:: Work to be completed ::
Once the lines below holding the string "every" are counted, give that number alone.

====== Data to use

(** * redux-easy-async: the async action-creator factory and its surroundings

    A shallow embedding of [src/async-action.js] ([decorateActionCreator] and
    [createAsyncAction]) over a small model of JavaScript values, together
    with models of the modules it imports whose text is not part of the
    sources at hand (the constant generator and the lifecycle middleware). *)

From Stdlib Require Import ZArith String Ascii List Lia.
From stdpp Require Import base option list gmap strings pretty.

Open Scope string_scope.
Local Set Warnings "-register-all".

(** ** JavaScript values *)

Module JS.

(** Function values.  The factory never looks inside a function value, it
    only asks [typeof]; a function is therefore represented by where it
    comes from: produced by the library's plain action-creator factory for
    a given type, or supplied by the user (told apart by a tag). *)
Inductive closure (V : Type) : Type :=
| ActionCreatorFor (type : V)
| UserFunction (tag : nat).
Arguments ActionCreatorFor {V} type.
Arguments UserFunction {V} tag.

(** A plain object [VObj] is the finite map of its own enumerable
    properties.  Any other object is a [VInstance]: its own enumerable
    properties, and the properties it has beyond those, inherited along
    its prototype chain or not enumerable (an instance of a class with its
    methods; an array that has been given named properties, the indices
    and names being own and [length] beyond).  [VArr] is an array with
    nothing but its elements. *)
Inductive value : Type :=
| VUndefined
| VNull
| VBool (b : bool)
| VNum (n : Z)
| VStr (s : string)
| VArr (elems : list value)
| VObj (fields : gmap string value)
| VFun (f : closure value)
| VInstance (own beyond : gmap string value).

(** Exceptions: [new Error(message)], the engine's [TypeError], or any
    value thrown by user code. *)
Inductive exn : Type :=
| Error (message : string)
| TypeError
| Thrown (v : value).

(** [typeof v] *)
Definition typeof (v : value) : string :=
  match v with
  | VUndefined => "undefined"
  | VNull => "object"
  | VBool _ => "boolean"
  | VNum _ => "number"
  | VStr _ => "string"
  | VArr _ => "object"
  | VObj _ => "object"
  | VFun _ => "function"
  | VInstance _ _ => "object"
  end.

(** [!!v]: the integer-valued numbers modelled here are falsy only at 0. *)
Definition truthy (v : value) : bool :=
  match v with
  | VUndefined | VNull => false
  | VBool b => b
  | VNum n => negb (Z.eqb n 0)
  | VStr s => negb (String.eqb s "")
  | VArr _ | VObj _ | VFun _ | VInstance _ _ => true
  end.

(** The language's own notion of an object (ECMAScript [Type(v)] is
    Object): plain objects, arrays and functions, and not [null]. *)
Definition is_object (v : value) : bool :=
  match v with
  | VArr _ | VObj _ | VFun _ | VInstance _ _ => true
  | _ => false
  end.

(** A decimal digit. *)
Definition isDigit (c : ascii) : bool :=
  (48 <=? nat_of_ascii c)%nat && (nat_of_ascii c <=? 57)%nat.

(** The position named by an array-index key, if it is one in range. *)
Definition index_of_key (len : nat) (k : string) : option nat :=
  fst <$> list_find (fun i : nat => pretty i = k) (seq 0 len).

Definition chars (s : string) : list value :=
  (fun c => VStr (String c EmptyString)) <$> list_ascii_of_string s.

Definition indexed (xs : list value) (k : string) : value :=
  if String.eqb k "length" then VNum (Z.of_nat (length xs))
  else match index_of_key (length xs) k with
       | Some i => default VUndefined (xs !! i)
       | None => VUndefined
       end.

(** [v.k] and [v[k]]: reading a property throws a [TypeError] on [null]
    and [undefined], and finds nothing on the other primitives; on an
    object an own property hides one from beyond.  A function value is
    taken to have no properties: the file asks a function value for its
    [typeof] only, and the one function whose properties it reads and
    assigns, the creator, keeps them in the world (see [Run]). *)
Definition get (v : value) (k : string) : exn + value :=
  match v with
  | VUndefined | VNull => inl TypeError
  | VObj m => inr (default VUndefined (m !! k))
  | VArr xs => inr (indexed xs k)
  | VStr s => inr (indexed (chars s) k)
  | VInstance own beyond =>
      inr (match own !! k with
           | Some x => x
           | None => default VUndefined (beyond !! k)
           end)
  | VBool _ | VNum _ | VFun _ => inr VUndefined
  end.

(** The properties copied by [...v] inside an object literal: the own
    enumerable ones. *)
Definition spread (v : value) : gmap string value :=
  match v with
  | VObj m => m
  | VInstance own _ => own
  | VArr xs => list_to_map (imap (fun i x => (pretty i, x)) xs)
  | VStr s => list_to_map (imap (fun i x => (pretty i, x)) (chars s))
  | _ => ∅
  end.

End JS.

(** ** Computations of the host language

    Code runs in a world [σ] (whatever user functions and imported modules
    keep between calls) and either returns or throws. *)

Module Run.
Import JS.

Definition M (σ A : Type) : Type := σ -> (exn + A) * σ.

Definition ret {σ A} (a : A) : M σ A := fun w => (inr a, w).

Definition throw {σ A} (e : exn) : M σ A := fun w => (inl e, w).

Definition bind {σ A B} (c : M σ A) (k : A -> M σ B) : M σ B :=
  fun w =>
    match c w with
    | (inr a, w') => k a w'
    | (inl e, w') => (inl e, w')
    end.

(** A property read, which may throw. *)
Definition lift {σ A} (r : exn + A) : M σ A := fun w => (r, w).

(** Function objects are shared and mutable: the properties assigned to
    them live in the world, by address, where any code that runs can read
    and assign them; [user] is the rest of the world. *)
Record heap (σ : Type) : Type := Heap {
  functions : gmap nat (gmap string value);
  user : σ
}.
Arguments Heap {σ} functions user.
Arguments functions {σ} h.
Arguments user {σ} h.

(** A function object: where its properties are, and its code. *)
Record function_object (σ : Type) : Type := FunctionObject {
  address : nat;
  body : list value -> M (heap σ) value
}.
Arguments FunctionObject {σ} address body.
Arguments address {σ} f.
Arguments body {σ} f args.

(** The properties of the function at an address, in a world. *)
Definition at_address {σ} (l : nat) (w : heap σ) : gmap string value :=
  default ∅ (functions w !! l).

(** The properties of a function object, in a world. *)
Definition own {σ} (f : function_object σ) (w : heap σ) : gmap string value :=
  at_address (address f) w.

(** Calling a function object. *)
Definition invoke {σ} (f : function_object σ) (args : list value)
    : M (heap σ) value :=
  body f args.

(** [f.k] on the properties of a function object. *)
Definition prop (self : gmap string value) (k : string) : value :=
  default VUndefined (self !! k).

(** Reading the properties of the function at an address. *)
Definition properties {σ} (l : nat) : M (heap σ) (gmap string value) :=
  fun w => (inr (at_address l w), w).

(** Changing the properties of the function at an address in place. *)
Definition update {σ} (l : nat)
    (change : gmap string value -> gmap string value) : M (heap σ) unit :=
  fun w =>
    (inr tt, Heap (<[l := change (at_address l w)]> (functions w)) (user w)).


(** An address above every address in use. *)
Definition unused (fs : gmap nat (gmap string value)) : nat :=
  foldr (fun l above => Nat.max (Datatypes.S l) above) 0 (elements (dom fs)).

============
====== Data to use

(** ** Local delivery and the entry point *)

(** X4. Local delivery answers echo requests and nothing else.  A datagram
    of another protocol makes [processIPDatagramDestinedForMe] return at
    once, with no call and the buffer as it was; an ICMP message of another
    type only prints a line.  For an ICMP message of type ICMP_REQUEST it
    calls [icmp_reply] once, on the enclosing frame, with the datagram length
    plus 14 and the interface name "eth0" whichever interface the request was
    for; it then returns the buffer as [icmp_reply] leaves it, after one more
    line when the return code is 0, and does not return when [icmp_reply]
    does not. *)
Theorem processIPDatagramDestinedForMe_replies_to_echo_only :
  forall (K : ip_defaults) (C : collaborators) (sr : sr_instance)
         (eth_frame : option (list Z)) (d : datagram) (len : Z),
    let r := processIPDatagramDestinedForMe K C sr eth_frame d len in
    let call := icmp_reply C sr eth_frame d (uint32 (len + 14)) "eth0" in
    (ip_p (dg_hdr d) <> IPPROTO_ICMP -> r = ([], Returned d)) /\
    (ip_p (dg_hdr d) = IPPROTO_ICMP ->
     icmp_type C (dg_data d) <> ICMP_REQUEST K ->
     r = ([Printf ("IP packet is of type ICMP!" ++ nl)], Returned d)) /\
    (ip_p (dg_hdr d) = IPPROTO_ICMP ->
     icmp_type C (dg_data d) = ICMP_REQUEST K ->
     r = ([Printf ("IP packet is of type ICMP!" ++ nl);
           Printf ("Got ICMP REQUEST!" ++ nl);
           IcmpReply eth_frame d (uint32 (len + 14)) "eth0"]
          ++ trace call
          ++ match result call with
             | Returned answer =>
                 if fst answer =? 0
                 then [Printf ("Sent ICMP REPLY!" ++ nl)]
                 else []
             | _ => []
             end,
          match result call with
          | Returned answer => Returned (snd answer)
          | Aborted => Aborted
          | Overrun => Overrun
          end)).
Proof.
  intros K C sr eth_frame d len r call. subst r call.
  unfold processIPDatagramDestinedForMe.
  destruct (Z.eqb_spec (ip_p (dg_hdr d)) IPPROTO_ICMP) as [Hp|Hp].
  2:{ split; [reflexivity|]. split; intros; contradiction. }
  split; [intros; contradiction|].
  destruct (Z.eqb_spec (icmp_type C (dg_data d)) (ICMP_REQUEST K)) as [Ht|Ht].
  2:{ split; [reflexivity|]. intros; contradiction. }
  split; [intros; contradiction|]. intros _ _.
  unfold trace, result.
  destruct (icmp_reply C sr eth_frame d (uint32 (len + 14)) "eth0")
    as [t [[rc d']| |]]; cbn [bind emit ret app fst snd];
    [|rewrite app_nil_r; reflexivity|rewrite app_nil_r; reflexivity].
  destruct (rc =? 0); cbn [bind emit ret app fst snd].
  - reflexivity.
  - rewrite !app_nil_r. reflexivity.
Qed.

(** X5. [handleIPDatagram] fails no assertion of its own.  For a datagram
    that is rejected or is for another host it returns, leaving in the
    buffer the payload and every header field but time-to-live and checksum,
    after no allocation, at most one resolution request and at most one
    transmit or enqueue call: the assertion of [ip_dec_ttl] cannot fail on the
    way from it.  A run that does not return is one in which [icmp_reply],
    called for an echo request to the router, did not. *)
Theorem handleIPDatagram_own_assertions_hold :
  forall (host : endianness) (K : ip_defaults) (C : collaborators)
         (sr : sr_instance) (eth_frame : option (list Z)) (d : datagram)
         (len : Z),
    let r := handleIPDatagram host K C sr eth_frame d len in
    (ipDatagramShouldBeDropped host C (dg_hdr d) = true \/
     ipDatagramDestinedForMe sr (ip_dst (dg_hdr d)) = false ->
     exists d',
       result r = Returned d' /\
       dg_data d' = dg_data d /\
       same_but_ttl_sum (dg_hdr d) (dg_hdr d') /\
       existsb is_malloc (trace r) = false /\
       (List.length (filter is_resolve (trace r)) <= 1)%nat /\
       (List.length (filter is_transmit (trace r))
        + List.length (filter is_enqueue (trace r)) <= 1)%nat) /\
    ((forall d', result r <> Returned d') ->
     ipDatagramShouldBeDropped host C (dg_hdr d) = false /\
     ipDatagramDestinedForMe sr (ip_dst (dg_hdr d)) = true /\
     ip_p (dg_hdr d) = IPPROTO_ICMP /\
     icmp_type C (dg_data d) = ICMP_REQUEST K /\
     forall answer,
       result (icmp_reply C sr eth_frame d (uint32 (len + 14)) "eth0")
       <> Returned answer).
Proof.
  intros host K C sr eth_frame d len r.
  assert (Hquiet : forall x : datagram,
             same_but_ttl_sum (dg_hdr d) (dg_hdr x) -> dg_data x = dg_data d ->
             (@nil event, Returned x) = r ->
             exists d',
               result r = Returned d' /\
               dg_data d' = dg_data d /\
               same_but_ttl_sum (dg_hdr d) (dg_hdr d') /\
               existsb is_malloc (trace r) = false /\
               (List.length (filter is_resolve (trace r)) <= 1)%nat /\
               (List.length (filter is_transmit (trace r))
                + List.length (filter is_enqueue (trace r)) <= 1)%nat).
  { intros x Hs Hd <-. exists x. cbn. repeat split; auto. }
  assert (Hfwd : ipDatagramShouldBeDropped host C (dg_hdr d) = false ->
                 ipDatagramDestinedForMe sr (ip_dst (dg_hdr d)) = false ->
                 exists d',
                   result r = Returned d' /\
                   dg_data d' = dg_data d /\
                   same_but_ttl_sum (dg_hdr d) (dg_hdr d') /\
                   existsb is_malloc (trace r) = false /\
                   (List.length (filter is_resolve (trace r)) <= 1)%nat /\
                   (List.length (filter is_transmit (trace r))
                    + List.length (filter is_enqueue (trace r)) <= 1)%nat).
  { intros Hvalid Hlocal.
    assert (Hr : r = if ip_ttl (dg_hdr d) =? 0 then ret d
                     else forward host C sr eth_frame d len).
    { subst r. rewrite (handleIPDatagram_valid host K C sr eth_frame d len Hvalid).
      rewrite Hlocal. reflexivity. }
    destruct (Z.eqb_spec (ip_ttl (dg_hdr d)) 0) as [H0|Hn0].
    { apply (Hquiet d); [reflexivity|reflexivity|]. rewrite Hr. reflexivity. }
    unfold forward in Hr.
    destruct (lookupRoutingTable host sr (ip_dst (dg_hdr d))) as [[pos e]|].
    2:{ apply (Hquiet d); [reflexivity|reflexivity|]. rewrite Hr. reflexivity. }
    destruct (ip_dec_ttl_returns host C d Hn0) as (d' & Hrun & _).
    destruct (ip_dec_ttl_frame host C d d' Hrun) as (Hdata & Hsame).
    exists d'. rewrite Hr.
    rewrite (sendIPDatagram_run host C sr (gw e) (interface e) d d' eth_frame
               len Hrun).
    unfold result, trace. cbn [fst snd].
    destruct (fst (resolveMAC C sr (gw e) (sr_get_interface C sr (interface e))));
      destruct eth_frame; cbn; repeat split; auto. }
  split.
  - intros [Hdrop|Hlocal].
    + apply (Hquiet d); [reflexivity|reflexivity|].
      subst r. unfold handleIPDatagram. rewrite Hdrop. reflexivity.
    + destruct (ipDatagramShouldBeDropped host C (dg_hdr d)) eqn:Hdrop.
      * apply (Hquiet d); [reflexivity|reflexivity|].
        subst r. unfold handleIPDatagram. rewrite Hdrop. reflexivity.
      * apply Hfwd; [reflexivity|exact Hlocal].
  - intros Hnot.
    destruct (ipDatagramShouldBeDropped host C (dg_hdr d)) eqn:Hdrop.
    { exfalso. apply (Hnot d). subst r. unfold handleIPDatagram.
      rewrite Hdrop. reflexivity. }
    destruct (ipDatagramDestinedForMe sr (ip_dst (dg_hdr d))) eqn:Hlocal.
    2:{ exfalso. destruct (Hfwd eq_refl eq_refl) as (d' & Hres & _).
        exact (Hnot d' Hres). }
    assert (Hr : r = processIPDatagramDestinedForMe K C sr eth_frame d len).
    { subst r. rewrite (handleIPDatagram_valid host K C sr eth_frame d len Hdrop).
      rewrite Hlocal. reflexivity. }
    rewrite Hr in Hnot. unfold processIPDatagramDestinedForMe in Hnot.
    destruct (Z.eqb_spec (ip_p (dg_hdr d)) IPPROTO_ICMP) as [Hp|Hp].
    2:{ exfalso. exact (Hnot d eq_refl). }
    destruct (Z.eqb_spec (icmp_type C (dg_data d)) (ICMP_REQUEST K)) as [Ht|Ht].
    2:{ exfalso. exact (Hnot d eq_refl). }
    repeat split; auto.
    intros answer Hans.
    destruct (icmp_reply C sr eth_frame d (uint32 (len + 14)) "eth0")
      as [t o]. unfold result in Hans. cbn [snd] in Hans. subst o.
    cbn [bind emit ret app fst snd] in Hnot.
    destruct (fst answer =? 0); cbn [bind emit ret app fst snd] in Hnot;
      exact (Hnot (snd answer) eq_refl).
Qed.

============

:: Task result ::
2